§ What the exercise asks
Starting at the line that holds "service_gemini : option" and stopping at the line that holds "M World (list", restate the records below word for word, with both of those lines included.

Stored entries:
---
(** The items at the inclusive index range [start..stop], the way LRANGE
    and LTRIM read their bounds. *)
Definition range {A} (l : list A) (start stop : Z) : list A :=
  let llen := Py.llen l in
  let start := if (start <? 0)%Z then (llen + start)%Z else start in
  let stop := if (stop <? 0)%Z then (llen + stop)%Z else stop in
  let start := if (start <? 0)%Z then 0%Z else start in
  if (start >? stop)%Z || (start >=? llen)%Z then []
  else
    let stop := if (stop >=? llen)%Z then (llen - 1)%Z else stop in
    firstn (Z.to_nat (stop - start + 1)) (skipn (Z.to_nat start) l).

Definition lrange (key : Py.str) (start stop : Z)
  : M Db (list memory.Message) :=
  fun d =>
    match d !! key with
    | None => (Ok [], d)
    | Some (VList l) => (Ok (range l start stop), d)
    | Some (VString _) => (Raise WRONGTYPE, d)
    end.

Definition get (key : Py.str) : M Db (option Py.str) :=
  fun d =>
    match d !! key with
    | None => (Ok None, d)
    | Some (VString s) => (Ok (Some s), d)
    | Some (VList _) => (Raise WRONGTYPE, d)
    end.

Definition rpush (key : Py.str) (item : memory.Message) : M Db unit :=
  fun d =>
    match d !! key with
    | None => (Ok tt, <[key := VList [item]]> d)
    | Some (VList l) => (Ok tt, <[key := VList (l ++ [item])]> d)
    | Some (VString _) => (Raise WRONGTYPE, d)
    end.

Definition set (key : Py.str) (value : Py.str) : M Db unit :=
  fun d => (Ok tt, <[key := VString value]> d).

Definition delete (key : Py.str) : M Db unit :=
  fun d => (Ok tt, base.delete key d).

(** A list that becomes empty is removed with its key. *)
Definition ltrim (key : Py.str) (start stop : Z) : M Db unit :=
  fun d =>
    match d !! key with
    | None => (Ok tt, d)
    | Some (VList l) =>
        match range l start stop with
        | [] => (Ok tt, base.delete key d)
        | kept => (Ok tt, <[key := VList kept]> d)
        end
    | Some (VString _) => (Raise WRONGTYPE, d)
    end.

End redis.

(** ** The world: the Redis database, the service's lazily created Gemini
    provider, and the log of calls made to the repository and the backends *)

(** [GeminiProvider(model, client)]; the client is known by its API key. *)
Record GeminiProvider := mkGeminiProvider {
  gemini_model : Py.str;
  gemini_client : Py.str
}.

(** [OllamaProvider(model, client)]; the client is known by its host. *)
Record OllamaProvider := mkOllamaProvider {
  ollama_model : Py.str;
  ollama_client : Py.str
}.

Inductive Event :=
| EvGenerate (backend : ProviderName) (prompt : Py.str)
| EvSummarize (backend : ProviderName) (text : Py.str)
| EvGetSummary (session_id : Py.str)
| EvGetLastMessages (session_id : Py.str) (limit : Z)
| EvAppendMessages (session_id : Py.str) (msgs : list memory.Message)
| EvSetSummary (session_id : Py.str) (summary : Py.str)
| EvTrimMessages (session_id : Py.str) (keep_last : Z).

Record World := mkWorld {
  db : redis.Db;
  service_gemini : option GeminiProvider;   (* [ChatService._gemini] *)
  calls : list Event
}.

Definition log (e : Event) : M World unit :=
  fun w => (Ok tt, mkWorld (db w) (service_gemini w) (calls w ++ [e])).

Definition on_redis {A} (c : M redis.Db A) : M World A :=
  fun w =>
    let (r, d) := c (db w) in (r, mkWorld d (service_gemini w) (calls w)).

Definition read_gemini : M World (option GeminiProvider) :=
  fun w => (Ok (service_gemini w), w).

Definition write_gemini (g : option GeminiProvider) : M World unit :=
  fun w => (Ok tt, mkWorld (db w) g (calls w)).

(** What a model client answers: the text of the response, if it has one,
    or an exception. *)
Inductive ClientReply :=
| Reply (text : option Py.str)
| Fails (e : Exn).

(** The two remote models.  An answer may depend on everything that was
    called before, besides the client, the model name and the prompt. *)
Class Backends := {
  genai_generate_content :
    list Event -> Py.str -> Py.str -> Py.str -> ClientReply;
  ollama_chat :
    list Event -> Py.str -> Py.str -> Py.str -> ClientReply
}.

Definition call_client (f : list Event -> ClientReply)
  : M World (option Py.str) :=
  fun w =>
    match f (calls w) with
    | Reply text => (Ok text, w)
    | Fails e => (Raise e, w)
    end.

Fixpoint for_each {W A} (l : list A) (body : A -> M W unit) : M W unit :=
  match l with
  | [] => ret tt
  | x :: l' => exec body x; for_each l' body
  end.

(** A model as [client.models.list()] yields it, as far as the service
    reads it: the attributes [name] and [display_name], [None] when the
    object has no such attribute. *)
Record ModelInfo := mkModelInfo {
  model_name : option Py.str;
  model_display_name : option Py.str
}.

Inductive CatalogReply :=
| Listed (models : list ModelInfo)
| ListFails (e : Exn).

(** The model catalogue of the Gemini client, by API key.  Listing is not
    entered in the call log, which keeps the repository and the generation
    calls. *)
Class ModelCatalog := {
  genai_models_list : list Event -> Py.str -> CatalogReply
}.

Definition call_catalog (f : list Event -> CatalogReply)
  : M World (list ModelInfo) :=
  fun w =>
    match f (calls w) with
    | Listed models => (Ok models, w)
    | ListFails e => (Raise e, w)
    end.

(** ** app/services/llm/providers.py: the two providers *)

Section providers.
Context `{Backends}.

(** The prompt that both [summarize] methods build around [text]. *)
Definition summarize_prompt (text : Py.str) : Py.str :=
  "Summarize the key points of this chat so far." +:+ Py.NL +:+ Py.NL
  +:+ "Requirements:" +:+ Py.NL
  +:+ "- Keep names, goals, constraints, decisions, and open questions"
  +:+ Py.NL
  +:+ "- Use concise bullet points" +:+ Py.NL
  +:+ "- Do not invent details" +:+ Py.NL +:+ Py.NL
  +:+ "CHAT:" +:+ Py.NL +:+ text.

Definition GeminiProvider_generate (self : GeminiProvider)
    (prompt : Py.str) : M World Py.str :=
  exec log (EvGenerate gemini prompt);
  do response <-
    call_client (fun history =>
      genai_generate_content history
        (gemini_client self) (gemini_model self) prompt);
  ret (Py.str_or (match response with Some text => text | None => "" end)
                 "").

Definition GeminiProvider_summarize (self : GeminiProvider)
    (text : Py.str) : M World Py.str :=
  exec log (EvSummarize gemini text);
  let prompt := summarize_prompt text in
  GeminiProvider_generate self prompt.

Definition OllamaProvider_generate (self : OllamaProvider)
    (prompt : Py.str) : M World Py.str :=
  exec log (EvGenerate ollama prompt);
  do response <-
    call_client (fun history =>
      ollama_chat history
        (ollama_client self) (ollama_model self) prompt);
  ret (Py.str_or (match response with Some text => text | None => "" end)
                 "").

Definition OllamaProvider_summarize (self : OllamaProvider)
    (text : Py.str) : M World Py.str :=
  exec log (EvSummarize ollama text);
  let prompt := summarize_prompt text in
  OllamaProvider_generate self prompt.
---
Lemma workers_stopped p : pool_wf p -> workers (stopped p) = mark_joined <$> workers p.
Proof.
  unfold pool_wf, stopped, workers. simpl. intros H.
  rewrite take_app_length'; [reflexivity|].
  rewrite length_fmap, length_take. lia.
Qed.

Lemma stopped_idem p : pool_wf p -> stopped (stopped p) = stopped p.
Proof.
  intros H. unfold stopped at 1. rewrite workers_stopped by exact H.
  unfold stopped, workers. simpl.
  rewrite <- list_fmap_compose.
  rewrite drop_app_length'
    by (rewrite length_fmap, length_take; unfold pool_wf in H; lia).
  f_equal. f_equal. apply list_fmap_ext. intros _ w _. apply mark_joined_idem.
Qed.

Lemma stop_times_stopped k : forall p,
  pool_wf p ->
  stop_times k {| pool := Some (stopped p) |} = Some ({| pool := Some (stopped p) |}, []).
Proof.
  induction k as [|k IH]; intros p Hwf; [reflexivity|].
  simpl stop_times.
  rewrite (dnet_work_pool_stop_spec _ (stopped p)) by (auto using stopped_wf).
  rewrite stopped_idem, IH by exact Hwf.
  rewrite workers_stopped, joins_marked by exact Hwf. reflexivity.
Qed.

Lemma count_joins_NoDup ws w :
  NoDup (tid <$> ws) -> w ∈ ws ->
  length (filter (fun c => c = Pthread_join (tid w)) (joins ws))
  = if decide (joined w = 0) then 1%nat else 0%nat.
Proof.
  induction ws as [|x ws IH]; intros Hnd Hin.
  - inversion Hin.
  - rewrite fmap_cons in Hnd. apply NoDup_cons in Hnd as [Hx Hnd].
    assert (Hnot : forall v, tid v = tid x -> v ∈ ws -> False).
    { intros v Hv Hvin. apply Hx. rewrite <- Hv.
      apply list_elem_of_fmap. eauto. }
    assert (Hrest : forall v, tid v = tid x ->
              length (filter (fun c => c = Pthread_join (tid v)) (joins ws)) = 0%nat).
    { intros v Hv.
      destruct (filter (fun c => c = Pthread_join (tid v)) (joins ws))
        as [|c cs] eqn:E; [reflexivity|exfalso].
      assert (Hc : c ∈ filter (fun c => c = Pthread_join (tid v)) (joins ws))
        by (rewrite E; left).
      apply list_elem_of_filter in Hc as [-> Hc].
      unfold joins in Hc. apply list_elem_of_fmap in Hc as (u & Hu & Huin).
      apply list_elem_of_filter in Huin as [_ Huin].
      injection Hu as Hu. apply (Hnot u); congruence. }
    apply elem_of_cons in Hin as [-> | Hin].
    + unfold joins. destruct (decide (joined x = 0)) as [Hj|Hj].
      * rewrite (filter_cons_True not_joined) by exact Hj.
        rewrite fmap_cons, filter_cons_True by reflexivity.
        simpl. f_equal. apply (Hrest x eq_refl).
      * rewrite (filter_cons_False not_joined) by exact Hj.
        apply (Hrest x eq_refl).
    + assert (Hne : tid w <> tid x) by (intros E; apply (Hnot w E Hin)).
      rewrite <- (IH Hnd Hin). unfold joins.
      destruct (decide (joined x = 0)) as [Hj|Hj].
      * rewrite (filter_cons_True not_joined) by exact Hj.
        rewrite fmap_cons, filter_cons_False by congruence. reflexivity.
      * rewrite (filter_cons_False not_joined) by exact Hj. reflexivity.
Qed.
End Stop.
---
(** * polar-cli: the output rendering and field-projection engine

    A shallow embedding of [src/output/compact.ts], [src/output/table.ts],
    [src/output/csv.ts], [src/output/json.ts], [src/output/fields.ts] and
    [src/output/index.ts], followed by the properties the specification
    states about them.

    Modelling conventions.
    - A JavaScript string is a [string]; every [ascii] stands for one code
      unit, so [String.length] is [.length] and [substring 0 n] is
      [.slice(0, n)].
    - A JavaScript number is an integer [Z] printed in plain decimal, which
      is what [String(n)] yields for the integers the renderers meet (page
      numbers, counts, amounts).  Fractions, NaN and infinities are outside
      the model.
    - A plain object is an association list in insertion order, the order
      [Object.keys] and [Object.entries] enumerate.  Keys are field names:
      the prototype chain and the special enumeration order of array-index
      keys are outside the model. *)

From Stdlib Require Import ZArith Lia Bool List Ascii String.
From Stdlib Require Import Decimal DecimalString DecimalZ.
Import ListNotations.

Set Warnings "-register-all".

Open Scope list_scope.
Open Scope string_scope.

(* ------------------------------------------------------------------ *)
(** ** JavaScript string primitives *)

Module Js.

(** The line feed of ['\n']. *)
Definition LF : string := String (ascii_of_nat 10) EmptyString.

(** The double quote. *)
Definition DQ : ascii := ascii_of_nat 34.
---
§ Completed task
  service_gemini : option GeminiProvider;   (* [ChatService._gemini] *)
  calls : list Event
}.

Definition log (e : Event) : M World unit :=
  fun w => (Ok tt, mkWorld (db w) (service_gemini w) (calls w ++ [e])).

Definition on_redis {A} (c : M redis.Db A) : M World A :=
  fun w =>
    let (r, d) := c (db w) in (r, mkWorld d (service_gemini w) (calls w)).

Definition read_gemini : M World (option GeminiProvider) :=
  fun w => (Ok (service_gemini w), w).

Definition write_gemini (g : option GeminiProvider) : M World unit :=
  fun w => (Ok tt, mkWorld (db w) g (calls w)).

(** What a model client answers: the text of the response, if it has one,
    or an exception. *)
Inductive ClientReply :=
| Reply (text : option Py.str)
| Fails (e : Exn).

(** The two remote models.  An answer may depend on everything that was
    called before, besides the client, the model name and the prompt. *)
Class Backends := {
  genai_generate_content :
    list Event -> Py.str -> Py.str -> Py.str -> ClientReply;
  ollama_chat :
    list Event -> Py.str -> Py.str -> Py.str -> ClientReply
}.

Definition call_client (f : list Event -> ClientReply)
  : M World (option Py.str) :=
  fun w =>
    match f (calls w) with
    | Reply text => (Ok text, w)
    | Fails e => (Raise e, w)
    end.

Fixpoint for_each {W A} (l : list A) (body : A -> M W unit) : M W unit :=
  match l with
  | [] => ret tt
  | x :: l' => exec body x; for_each l' body
  end.

(** A model as [client.models.list()] yields it, as far as the service
    reads it: the attributes [name] and [display_name], [None] when the
    object has no such attribute. *)
Record ModelInfo := mkModelInfo {
  model_name : option Py.str;
  model_display_name : option Py.str
}.

Inductive CatalogReply :=
| Listed (models : list ModelInfo)
| ListFails (e : Exn).

(** The model catalogue of the Gemini client, by API key.  Listing is not
    entered in the call log, which keeps the repository and the generation
    calls. *)
Class ModelCatalog := {
  genai_models_list : list Event -> Py.str -> CatalogReply
}.

Definition call_catalog (f : list Event -> CatalogReply)
  : M World (list ModelInfo) :=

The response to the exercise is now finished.